- TASK INPUT:
┌────────

(** C33: [CChain::SetTip] always leaves the chain equal to the path from the genesis
    block to the new tip, whatever chain it started from, although it stops
    rewriting entries at the first one that already agrees; [Tip], [Height] and
    [operator[]] then read that path. *)
Theorem SetTip_correct (blocks : gmap ptr CBlockIndex) (v : CChain) (p : ptr) (b : CBlockIndex) :
  tree_ok blocks → chain_ok blocks v → blocks !! p = Some b →
  ∃ v', SetTip blocks v (Some p) = Some v' ∧ chain_ok blocks v' ∧
    Tip v' = Some p ∧ Height v' = nHeight b ∧
    (∀ h, 0 <= h <= nHeight b →
       chain_at v' h = walk_prev blocks (Z.to_nat (nHeight b - h)) p) ∧
    (∀ q c, blocks !! q = Some c → Contains blocks v' q = Some true ↔
       ∃ n, walk_prev blocks n p = Some q).
Proof.
  intros Hok Hv Hp. pose proof (tree_height blocks Hok p b Hp) as H0.
  exists (chain_of blocks p b).
  split; [by apply SetTip_ok|]. split; [right; eauto|].
  split. { unfold Tip. rewrite length_chain_of, lookup_chain_of by lia. cbn.
           replace (Z.of_nat (Z.to_nat (nHeight b) - 0)) with (nHeight b) by lia.
           apply ancestor_refl. }
  split. { unfold Height. rewrite length_chain_of. lia. }
  split. { intros h Hh. rewrite (chain_at_chain_of blocks Hok) by done.
           by rewrite (proj2 (Z.leb_le _ _)), (proj2 (Z.leb_le _ _)) by lia. }
  intros q c Hq. by apply (Contains_chain_of blocks p q b c).
Qed.

(** [CChain::FindFork] returns the highest entry on the path from [pindex] to
    the genesis block that is on the chain, and null when none is. *)
Theorem FindFork_correct (blocks : gmap ptr CBlockIndex) (v : CChain) (p : ptr) (b : CBlockIndex) :
  tree_ok blocks → blocks !! p = Some b →
  ∃ r, FindFork blocks v (Some p) = Some r ∧
       highest_such blocks (λ h q, chain_at v h = Some q) p b r.
Proof. intros Hok Hp. by apply FindFork_ok. Qed.

(** [LastCommonAncestor] returns the highest entry that is an ancestor of both
    arguments, and null when they share none; its final assertion never fails. *)
Theorem LastCommonAncestor_correct (blocks : gmap ptr CBlockIndex) (pa pb : ptr)
    (a b : CBlockIndex) :
  tree_ok blocks → blocks !! pa = Some a → blocks !! pb = Some b →
  ∃ r, LastCommonAncestor blocks pa pb = Some r ∧
       highest_such blocks (ancestor_at blocks pb b) pa a r.
Proof. intros Hok Ha Hb. by apply LastCommonAncestor_ok. Qed.

(** [GetBlockProof] is the expected number of hashes of a block, [2^256]
    divided by the target plus one, for every usable compact target, and zero
    for a negative, zero or overflowing one; the division it performs in 256
    bits, [~target / (target + 1) + 1], neither wraps nor divides by zero. *)
Theorem GetBlockProof_correct (c : Z) :
  is_word 32 c →
  ∃ r, GetBlockProof c = Some r ∧ wf r ∧
    to_Z r = if target_ok c then 2 ^ 256 / (compact_value c + 1) else 0.
Proof. apply GetBlockProof_ok. Qed.

(** A tree of six entries with a fork at height 2. *)
Definition demo_entry (prev skip : option ptr) (h : Z) : CBlockIndex :=
  {| phashBlock := [h]; pprev := prev; pskip := skip; nHeight := h; nFile := 0; nDataPos := 0;
     nUndoPos := 0; nChainWork := zero; nTx := 1; nChainTx := h + 1; nStatus := 5;
     nVersion := 1; hashMerkleRoot := []; nTime := 600 * h; nBits := 0x207fffff; nNonce := 0;
     nSequenceId := 0; nTimeMax := 600 * h |}.

Definition demo_tree : gmap ptr CBlockIndex :=
  list_to_map [(1%positive, demo_entry None None 0);
               (2%positive, demo_entry (Some 1%positive) (Some 1%positive) 1);
               (3%positive, demo_entry (Some 2%positive) (Some 1%positive) 2);
               (4%positive, demo_entry (Some 3%positive) (Some 2%positive) 3);
               (5%positive, demo_entry (Some 3%positive) None 3);
               (6%positive, demo_entry (Some 5%positive) (Some 1%positive) 4)].

Lemma demo_tree_ok : tree_ok demo_tree.
Proof.
  apply map_Forall_to_list. vm_compute.
  repeat constructor; try discriminate; try (eexists; split; reflexivity);
    intros s [= <-]; reflexivity.
Qed.

Lemma GetAncestor_correct_witness :
  GetAncestor demo_tree 6 1 = Some (Some 2%positive).
Proof.
  destruct (proj1 (GetAncestor_correct demo_tree 6 (demo_entry (Some 5%positive) (Some 1%positive) 4) 1
    demo_tree_ok eq_refl) ltac:(simpl; lia)) as (q & c & -> & E & _).
  vm_compute in E. by rewrite <- E.
Defined.

Lemma BuildSkip_correct_witness :
  ∃ blocks', BuildSkip demo_tree 5 = Some blocks' ∧ tree_ok blocks'.
Proof.
  destruct (BuildSkip_correct demo_tree 5 (demo_entry (Some 3%positive) None 3) demo_tree_ok eq_refl)
    as (blocks' & E & Hok & _).
  exists blocks'. by split.
Defined.

Lemma SetTip_correct_witness :
  ∃ v', SetTip demo_tree (chain_of demo_tree 4 (demo_entry (Some 3%positive) (Some 2%positive) 3))
          (Some 6%positive) = Some v' ∧ Tip v' = Some 6%positive ∧ Height v' = 4.
Proof.
  destruct (SetTip_correct demo_tree
    (chain_of demo_tree 4 (demo_entry (Some 3%positive) (Some 2%positive) 3)) 6
    (demo_entry (Some 5%positive) (Some 1%positive) 4) demo_tree_ok
    ltac:(right; eexists _, _; split; [|reflexivity]; reflexivity) eq_refl)
    as (v' & E & _ & Ht & Hh & _).
  exists v'. by split_and!.
Defined.

Lemma FindFork_correct_witness :
  ∃ r, FindFork demo_tree (chain_of demo_tree 6 (demo_entry (Some 5%positive) (Some 1%positive) 4))
         (Some 4%positive) = Some r ∧ r = Some 3%positive.
Proof.
  destruct (FindFork_correct demo_tree
    (chain_of demo_tree 6 (demo_entry (Some 5%positive) (Some 1%positive) 4)) 4
    (demo_entry (Some 3%positive) (Some 2%positive) 3) demo_tree_ok eq_refl) as (r & E & _).
  exists r. split; [exact E|]. vm_compute in E. by injection E as <-.
Defined.

Lemma LastCommonAncestor_correct_witness :
  ∃ r, LastCommonAncestor demo_tree 6 4 = Some r ∧ r = Some 3%positive.
Proof.
  destruct (LastCommonAncestor_correct demo_tree 6 4
    (demo_entry (Some 5%positive) (Some 1%positive) 4)
    (demo_entry (Some 3%positive) (Some 2%positive) 3) demo_tree_ok eq_refl eq_refl) as (r & E & _).
  exists r. split; [exact E|]. vm_compute in E. by injection E as <-.
Defined.

Lemma GetBlockProof_correct_witness :
  ∃ r, GetBlockProof 0x1d00ffff = Some r ∧ to_Z r = 4295032833.
Proof.
  destruct (GetBlockProof_correct 0x1d00ffff ltac:(unfold is_word; lia)) as (r & E & _ & V).
  exists r. split; [exact E|]. rewrite V. vm_compute. reflexivity.
Defined.

(** ** Median time *)

(** In a sorted list the element at [k] is at least [m] exactly when at least
    [length l - k] elements are. *)
Lemma sorted_count (m : Z) (l : list Z) (k : nat) (x : Z) :
  StronglySorted Z.le l → l !! k = Some x →
  m <= x ↔ (length l - k ≤ length (filter (Z.le m) l))%nat.
Proof.
  intros Hs. revert k. induction Hs as [|a l Hs IH Ha]; intros k Hk; [done|].
  assert (m <= a → length (filter (Z.le m) l) = length l) as Hall.
  { intros Hm. f_equal. clear IH Hs Hk. induction Ha; [done|].
    rewrite filter_cons_True by lia. by f_equal. }
  pose proof (length_filter (Z.le m) l) as Hub.
  destruct k as [|k]; cbn in Hk.
  - injection Hk as ->. destruct (decide (m <= x)) as [Hm|Hm].
    + rewrite filter_cons_True by done. cbn. rewrite (Hall Hm). lia.
    + rewrite filter_cons_False by done. cbn. lia.
  - destruct (decide (m <= a)) as [Hm|Hm].
    + rewrite filter_cons_True by done. cbn. rewrite (Hall Hm).
      rewrite Forall_lookup in Ha. specialize (Ha k x Hk). lia.
    + rewrite filter_cons_False by done. cbn. rewrite (IH k Hk). lia.
Qed.

Section MedianFacts.
Context (blocks : gmap ptr CBlockIndex) (Hok : tree_ok blocks).

Lemma past_times_ok (n : nat) (p : ptr) (b : CBlockIndex) :
  blocks !! p = Some b →
  ∃ ts, past_times blocks n (Some p) = Some ts ∧ length ts = Nat.min n (S (Z.to_nat (nHeight b))).
Proof.
  revert p b. induction n as [|n IH]; intros p b Hp; [exists []; done|].
  cbn [past_times]. rewrite Hp. cbn [mbind option_bind].
  destruct (pprev b) as [q|] eqn:Eq.
  - destruct (tree_prev_height blocks Hok p q b Hp Eq) as (c & Hc & Hh & ?).
    destruct (IH q c Hc) as (ts & -> & Hl). eexists. split; [done|]. cbn [length].
    pose proof (tree_height blocks Hok q c Hc). lia.
  - destruct (Hok p b Hp) as (_ & H0 & _). rewrite Eq in H0.
    exists [GetBlockTime b]. split; [by destruct n|]. cbn [length]. lia.
Qed.

Lemma past_times_prefix (n : nat) (p : ptr) (ts : list Z) :
  past_times blocks (S n) (Some p) = Some ts →
  ∃ A B, past_times blocks n (Some p) = Some A ∧ ts = A ++ B ∧
    (length B ≤ 1)%nat ∧ (B ≠ [] → length A = n).
Proof.
  revert p ts. induction n as [|n IH]; intros p ts.
  - cbn. destruct (blocks !! p) as [b|]; [|done]. cbn. destruct (pprev b); cbn; intros [= <-];
      exists [], [GetBlockTime b]; cbn; auto.
  - intros E. cbn [past_times] in E |- *. destruct (blocks !! p) as [b|]; [|done].
    cbn [mbind option_bind] in *. destruct (pprev b) as [q|].
    + destruct (past_times blocks (S n) (Some q)) as [us|] eqn:Eu;
        cbn [past_times] in Eu; rewrite Eu in E; [|done]. injection E as <-.
      destruct (IH q us Eu) as (A & B & -> & -> & HB & HA).
      exists (GetBlockTime b :: A), B. cbn. split_and!; auto.
    + injection E as <-. exists [GetBlockTime b], []. split; [by destruct n|].
      split; [done|]. split; [cbn; lia|done].
Qed.

Lemma past_times_S (n : nat) (p : ptr) (b : CBlockIndex) :
  blocks !! p = Some b →
  past_times blocks (S n) (Some p) = (ts ← past_times blocks n (pprev b); Some (GetBlockTime b :: ts)).
Proof. intros Hp. cbn [past_times]. by rewrite Hp. Qed.

Lemma median_count (ts : list Z) (m x : Z) :
  merge_sort Z.le ts !! (length (merge_sort Z.le ts) / 2)%nat = Some x →
  m <= x ↔ (length ts - length ts / 2 ≤ length (filter (Z.le m) ts))%nat.
Proof.
  pose proof (merge_sort_Permutation Z.le ts) as HP. rewrite (Permutation_length HP). intros Hx.
  rewrite (sorted_count m _ _ _ (StronglySorted_merge_sort Z.le ts) Hx).
  by rewrite HP.
Qed.

Lemma GetMedianTimePast_total (p : ptr) (b : CBlockIndex) :
  blocks !! p = Some b → ∃ t, GetMedianTimePast blocks p = Some t.
Proof.
  intros Hp. unfold GetMedianTimePast.
  destruct (past_times_ok nMedianTimeSpan p b Hp) as (ts & -> & Hl). cbn [mbind option_bind].
  apply lookup_lt_is_Some. rewrite (Permutation_length (merge_sort_Permutation Z.le ts)).
  apply Nat.div_lt; [|lia]. unfold nMedianTimeSpan in Hl. lia.
Qed.

(** A block whose time exceeds the median time of its parent does not lower the
    median time. *)
Lemma median_grows (p q : ptr) (b : CBlockIndex) (tp tq : Z) :
  blocks !! p = Some b → pprev b = Some q →
  GetMedianTimePast blocks q = Some tq → tq < GetBlockTime b →
  GetMedianTimePast blocks p = Some tp → tq <= tp.
Proof.
  intros Hp Eq Hq Ht Htp. unfold GetMedianTimePast, nMedianTimeSpan in Hq, Htp.
  destruct (past_times blocks 11 (Some q)) as [tsq|] eqn:Etq; [|done].
  destruct (past_times_prefix 10 q tsq Etq) as (A & B & EA & -> & HB & HA).
  assert (past_times blocks 11 (Some p) = Some (GetBlockTime b :: A)) as Etp.
  { by rewrite (past_times_S 10 p b Hp), Eq, EA. }
  rewrite Etp in Htp. cbn [mbind option_bind] in Hq, Htp.
  rewrite (median_count _ tq _ Htp). pose proof (proj1 (median_count _ tq _ Hq) ltac:(lia)) as Hc.
  rewrite filter_cons_True by lia. rewrite list.filter_app, !length_app in Hc. cbn [length].
  pose proof (length_filter (Z.le tq) B).
  destruct B as [|x [|y B]]; cbn [length] in *; try lia.
  - rewrite Nat.add_0_r in Hc.
    pose proof (Nat.Div0.div_le_mono (length A) (S (length A)) 2 ltac:(lia)).
    change (length (filter (Z.le tq) [])) with 0%nat in *. lia.
  - rewrite HA in * by done. change (11 / 2)%nat with 5%nat.
    change ((10 + 1) / 2)%nat with 5%nat in Hc. lia.
Qed.

(** The rule that [ContextualCheckBlockHeader] enforces on every block. *)
Definition times_ok : Prop :=
  ∀ p b q t, blocks !! p = Some b → pprev b = Some q →
    GetMedianTimePast blocks q = Some t → t < GetBlockTime b.

Lemma median_monotone (n : nat) (p q : ptr) (b : CBlockIndex) (tp tq : Z) :
  times_ok → blocks !! p = Some b → walk_prev blocks n p = Some q →
  GetMedianTimePast blocks p = Some tp → GetMedianTimePast blocks q = Some tq → tq <= tp.
Proof.
  intros Htimes. revert p b tp. induction n as [|n IH]; intros p b tp Hp Hw Htp Htq.
  { injection Hw as <-. replace tq with tp by congruence. lia. }
  cbn in Hw. rewrite Hp in Hw. cbn in Hw. destruct (pprev b) as [u|] eqn:Eu; [|done].
  destruct (tree_prev_height blocks Hok p u b Hp Eu) as (c & Hc & _).
  destruct (GetMedianTimePast_total u c Hc) as (tu & Htu).
  transitivity tu; [by apply (IH u c)|]. apply (median_grows p u b); eauto.
Qed.
End MedianFacts.

(** when every block's time exceeds the median time past of its parent (the
    rule block headers are checked against), median time past never decreases
    along a chain: the median time of any ancestor is at most that of the
    block.  [GetMedianTimePast] is defined for every entry. *)
Theorem GetMedianTimePast_monotone (blocks : gmap ptr CBlockIndex) (p q : ptr)
    (b : CBlockIndex) (n : nat) :
  tree_ok blocks → times_ok blocks → blocks !! p = Some b → walk_prev blocks n p = Some q →
  ∃ tp tq, GetMedianTimePast blocks p = Some tp ∧ GetMedianTimePast blocks q = Some tq ∧ tq <= tp.
Proof.
  intros Hok Htimes Hp Hw. destruct (GetMedianTimePast_total blocks Hok p b Hp) as (tp & Htp).
  assert (∃ c, blocks !! q = Some c) as [c Hc].
  { destruct (Z.le_gt_cases n (nHeight b)) as [Hn|Hn].
    - destruct (walk_prev_ok blocks Hok n p b Hp Hn) as (q' & c & E & Hc & _).
      exists c. congruence.
    - by rewrite (walk_prev_over blocks n p b) in Hw. }
  destruct (GetMedianTimePast_total blocks Hok q c Hc) as (tq & Htq).
  exists tp, tq. split_and!; try done. by apply (median_monotone blocks Hok n p q b).
Qed.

└────────

- PROBLEM DETAILS: The answer is the records above restated word for word from their opening line through the line that holds "(** [LastCommonAncestor] returns", both included, and nothing else.

- EXERCISE ANSWER:
(** C33: [CChain::SetTip] always leaves the chain equal to the path from the genesis
    block to the new tip, whatever chain it started from, although it stops
    rewriting entries at the first one that already agrees; [Tip], [Height] and
    [operator[]] then read that path. *)
Theorem SetTip_correct (blocks : gmap ptr CBlockIndex) (v : CChain) (p : ptr) (b : CBlockIndex) :
  tree_ok blocks → chain_ok blocks v → blocks !! p = Some b →
  ∃ v', SetTip blocks v (Some p) = Some v' ∧ chain_ok blocks v' ∧
    Tip v' = Some p ∧ Height v' = nHeight b ∧
    (∀ h, 0 <= h <= nHeight b →
       chain_at v' h = walk_prev blocks (Z.to_nat (nHeight b - h)) p) ∧
    (∀ q c, blocks !! q = Some c → Contains blocks v' q = Some true ↔
       ∃ n, walk_prev blocks n p = Some q).
Proof.
  intros Hok Hv Hp. pose proof (tree_height blocks Hok p b Hp) as H0.
  exists (chain_of blocks p b).
  split; [by apply SetTip_ok|]. split; [right; eauto|].
  split. { unfold Tip. rewrite length_chain_of, lookup_chain_of by lia. cbn.
           replace (Z.of_nat (Z.to_nat (nHeight b) - 0)) with (nHeight b) by lia.
           apply ancestor_refl. }
  split. { unfold Height. rewrite length_chain_of. lia. }
  split. { intros h Hh. rewrite (chain_at_chain_of blocks Hok) by done.
           by rewrite (proj2 (Z.leb_le _ _)), (proj2 (Z.leb_le _ _)) by lia. }
  intros q c Hq. by apply (Contains_chain_of blocks p q b c).
Qed.

(** [CChain::FindFork] returns the highest entry on the path from [pindex] to
    the genesis block that is on the chain, and null when none is. *)
Theorem FindFork_correct (blocks : gmap ptr CBlockIndex) (v : CChain) (p : ptr) (b : CBlockIndex) :
  tree_ok blocks → blocks !! p = Some b →
  ∃ r, FindFork blocks v (Some p) = Some r ∧
       highest_such blocks (λ h q, chain_at v h = Some q) p b r.
Proof. intros Hok Hp. by apply FindFork_ok. Qed.

(** [LastCommonAncestor] returns the highest entry that is an ancestor of both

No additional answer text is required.